[Stored data entries]
Lemma process_any r hu R : 0 <= r < C v -> useg hu = v -> seg_buffers hu r ->
  exists d' c' ab job, nr_processDLSegment ds llr kc hu
      (mk_rdata (mk_dec_params (d_ldpcBaseGraph ds) (Zout v) R max 0 0) r (E r) (off r) (r * n) (Z.shiftr (K v) 3) 0 false) =
      Ok (mk_ue_harq (first_rx hu) (<[Z.to_nat r := d']> (ud hu)) (<[Z.to_nat r := c']> (uc hu)) v (DLround hu) (llrLen hu)
            (decodeResult hu) (busy hu) ab, job) /\
    forall hu', uc hu' !! Z.to_nat r = Some c' -> job_end hu' r job.
Proof.
  intros Hr Eu ((d & Hd & Hdl & Hdi) & buf & Hbuf & Hbl & Hbb). destruct sizes as (HC1 & Hn & HB & HK & HL & HKK & HF' & Hpl & Hlen & HKp & HKm & _).
  destruct (share_facts h v L Kp P r Hr) as (Hoff & HE & Hsu & Hle & Hmod). destruct (filler_facts h v L Kp P) as (HF & HFo & HFN & HZ & HNcb & Eu32).
  pose proof (C_range h v L Kp P) as HC. assert (Eu8 : u8 (C v) = C v) by (apply Z.mod_small; lia).
  destruct (deinterleaving_spec (E r) (qamModOrder p) (dl_Qm _ _ _ _ _ P) HE Hmod (drop (Z.to_nat (off r)) llr) (replicate (Z.to_nat (E r)) 0)) as (w & Ew & Hwl & _).
  { unfold zlen in *. rewrite length_drop. lia. } { unfold zlen. rewrite length_replicate. lia. }
  destruct (rate_unmatching_spec _ _ _ _ _ (first_rx hu) _ _ _ d w (dl_rm _ _ _ _ _ P r Hr)) as (d' & Ed & Hdl' & _);
    [lia|unfold zlen; rewrite Hwl, length_replicate; lia|done|].
  assert (Ekc : kc * Zout v = N_of BG (Zout v) + 2 * Zout v /\ K v <= kc * Zout v).
  { rewrite (sp_K _ _ _ _ _ (dl_seg _ _ _ _ _ P)), (rm_bg _ _ M). unfold N_of. destruct (dl_BG _ _ _ _ _ P) as [-> | ->];
    [change (1 =? 2) with false; change (1 =? 1) with true|change (2 =? 2) with true; change (2 =? 1) with false]; cbv iota; lia. }
  destruct (llr_input_spec v kc d' (N_of BG (Zout v)) HF HFo HZ (proj1 Ekc) (proj2 Ekc) ltac:(lia)) as (l & El & Hll & _).
  unfold nr_processDLSegment. rewrite Eu. cbn [r_params segment_r r_E r_off offset Kr_bytes dp_BG dp_Z dp_R dp_numMaxIter].
  rewrite slice_ok, bind_Ok by lia. rewrite take_ge by (rewrite length_drop; unfold zlen; lia).
  rewrite (rm_qm _ _ M), Ew, bind_Ok, (rd_Some (ud hu) r d), bind_Ok by (lia || exact Hd).
  rewrite (rm_lbrm _ _ M), (rm_rv _ _ M), Eu8, Eu32. rewrite (rm_bg _ _ M) in El |- *. rewrite Ed, bind_Ok.
  apply lookup_lt_Some in Hd. rewrite wr_ok, bind_Ok by (unfold zlen; lia).
  change (0 =? -1) with false. cbv iota. rewrite El, bind_Ok. cbv zeta. cbn [abort_decode uc ud first_rx DLround llrLen decodeResult busy].
  rewrite (rm_tbs _ _ M), Hlen. set (dp := mk_dec_params BG (Zout v) R max Kp (crcType (C v) A)).
  destruct (ldpc_decode dp l (abort_decode hu)) as [[it out] ab] eqn:Edec.
  assert (EK : Z.shiftr (K v) 3 = K v / 8) by (by rewrite Z.shiftr_div_pow2 by lia). rewrite EK.
  assert (HK8 : 0 <= K v / 8 <= 1056) by (split; [apply Z.div_pos; lia|apply Z.div_le_upper_bound; lia]).
  destruct (Z.leb_spec it max) as [Hit|Hit].
  - destruct (decode_checked dp l (abort_decode hu) it out ab (dl_BG _ _ _ _ _ P) HZ Hll Edec Hit) as (Hit0 & Hob & Hol & Hcrc). cbn [dp dp_BG dp_Z dp_E dp_crc_type] in *.
    unfold K_of in Hol. rewrite <- (sp_K _ _ _ _ _ (dl_seg _ _ _ _ _ P)) in Hol.
    rewrite (rd_Some (uc hu) r buf), bind_Ok by (lia || exact Hbuf). rewrite slice_ok, bind_Ok by lia. change (Z.to_nat 0) with 0%nat. rewrite drop_0.
    assert (Hcl : zlen (take (Z.to_nat (K v / 8)) out) = K v / 8) by (unfold zlen in *; rewrite length_take; lia).
    rewrite blit_ok, bind_Ok, Hcl by lia. change (Z.to_nat 0) with 0%nat. rewrite firstn_O, app_nil_l, Z.add_0_l.
    apply lookup_lt_Some in Hbuf. rewrite wr_ok by (unfold zlen; lia). rewrite bind_Ok.
    set (c' := take _ out ++ drop _ buf). exists d', c', ab. eexists. split; [exact eq_refl|]. intros hu' Hu. constructor; try done. exists c'. split; [done|].
    assert (Hcb : Forall is_byte c') by (apply Forall_app; split; [by apply Forall_take|by apply Forall_drop]).
    assert (Hcz : zlen c' = zlen buf) by (unfold c'; rewrite zlen_app, Hcl; unfold zlen; rewrite length_drop; unfold zlen in *; lia).
    split; [lia|]. split; [done|]. intros _. split; [exact Hit0|]. rewrite <- Hcrc.
    assert (HE8 : 8 * (Kp / 8) = Kp) by (Z.to_euclidean_division_equations; lia). assert (Kp / 8 <= K v / 8) by (apply Z.div_le_mono; lia).
    apply check_crc_prefix; [done|done|done|done|lia|lia|lia|]. unfold c'. rewrite take_app_le by (unfold zlen in Hcl; lia). rewrite take_take. f_equal. lia.
  - rewrite bind_Ok. exists d', buf, ab. eexists. rewrite (list_insert_id (uc hu) (Z.to_nat r) buf Hbuf). split; [exact eq_refl|].
    intros hu' Hu. constructor; try done. exists buf. split; [done|]. split; [done|]. split; [done|]. cbn [decodeIterations]. lia.
Qed.

(** ** The jobs *)

Record push_any (hu0 : ue_harq) (r : Z) (st : ue_harq * list rdata * Z * Z) : Prop := {
  pa_seg : useg st.1.1.1 = v;
  pa_kept : busy st.1.1.1 = busy hu0;
  pa_ready : forall k, r <= k < C v -> seg_buffers st.1.1.1 k;
  pa_jobs : zlen st.1.1.2 = r /\ forall k job, 0 <= k -> st.1.1.2 !! Z.to_nat k = Some job -> job_end st.1.1.1 k job;
  pa_offsets : st.1.2 = off r /\ st.2 = r * n }.

Lemma push_any_step hu0 r st : 0 <= r < C v -> push_any hu0 r st -> exists st', push_segment ds llr G kc r st = Ok st' /\ push_any hu0 (r + 1) st'.
Proof.
  destruct st as [[[hu arr] ro] o]. intros Hr [Eu Ebusy Hready [Hal Hjobs] [Ero Eo]]. cbn [fst snd] in *. subst ro o.
  unfold push_segment. rewrite Eu, (rm_qm _ _ M), (rm_nl _ _ M), (get_E_ok h v L Kp P r Hr), bind_Ok.
  destruct (get_R_ok h v L Kp P ds M (E r) (llrLen hu) (DLround hu)) as (R & len & ->). rewrite bind_Ok. cbv zeta.
  set (hu1 := mk_ue_harq _ _ _ _ _ len _ _ _).
  destruct (process_any r hu1 R Hr eq_refl (Hready r ltac:(lia))) as (d' & c' & ab & job & Ep & Hjob).
  rewrite Ep, bind_Ok. eexists. split; [reflexivity|]. assert (EK : Z.shiftr (K v) 3 = K v / 8) by (by rewrite Z.shiftr_div_pow2 by lia).
  destruct (share_facts h v L Kp P r Hr) as (_ & _ & Hs & _). destruct sizes as (_ & _ & _ & _ & _ & _ & _ & Hpl & _).
  constructor; cbn [fst snd useg busy ud uc hu1].
  - done.
  - done.
  - intros k Hk. unfold seg_buffers. cbn [ud uc]. rewrite !list_lookup_insert_ne by lia. apply Hready. lia.
  - split; [rewrite zlen_app, Hal; done|]. intros k jb Hk Hj. destruct (decide (k = r)) as [->|Nk].
    + rewrite lookup_app_r in Hj by (unfold zlen in Hal; lia). replace (Z.to_nat r - length arr)%nat with 0%nat in Hj by (unfold zlen in Hal; lia).
      injection Hj as <-. apply Hjob. cbn [uc]. apply list_lookup_insert_eq. destruct (Hready r ltac:(lia)) as (_ & buf & Hbuf & _). by apply lookup_lt_Some in Hbuf.
    + assert (Hlt : k < r).
      { apply lookup_lt_Some in Hj. rewrite length_app in Hj. cbn [length] in Hj. unfold zlen in Hal. lia. }
      rewrite lookup_app_l in Hj by (unfold zlen in Hal; lia). destruct (Hjobs k jb Hk Hj) as [? ? ? ? (bu & Hu & ?)]. constructor; try done.
      exists bu. split; [|done]. cbn [uc]. by rewrite list_lookup_insert_ne by lia.
  - rewrite EK, Hpl, Hs. split; [done|]. lia.
Qed.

• _What the task requires_: Above are the entries. Output exactly the lines beginning with the line that has "[lia|unfold zlen; rewrite" and ending with the line that has "rewrite (sp_K _".

• _Task answer_:
    [lia|unfold zlen; rewrite Hwl, length_replicate; lia|done|].
  assert (Ekc : kc * Zout v = N_of BG (Zout v) + 2 * Zout v /\ K v <= kc * Zout v).
  { rewrite (sp_K _ _ _ _ _ (dl_seg _ _ _ _ _ P)), (rm_bg _ _ M). unfold N_of. destruct (dl_BG _ _ _ _ _ P) as [-> | ->];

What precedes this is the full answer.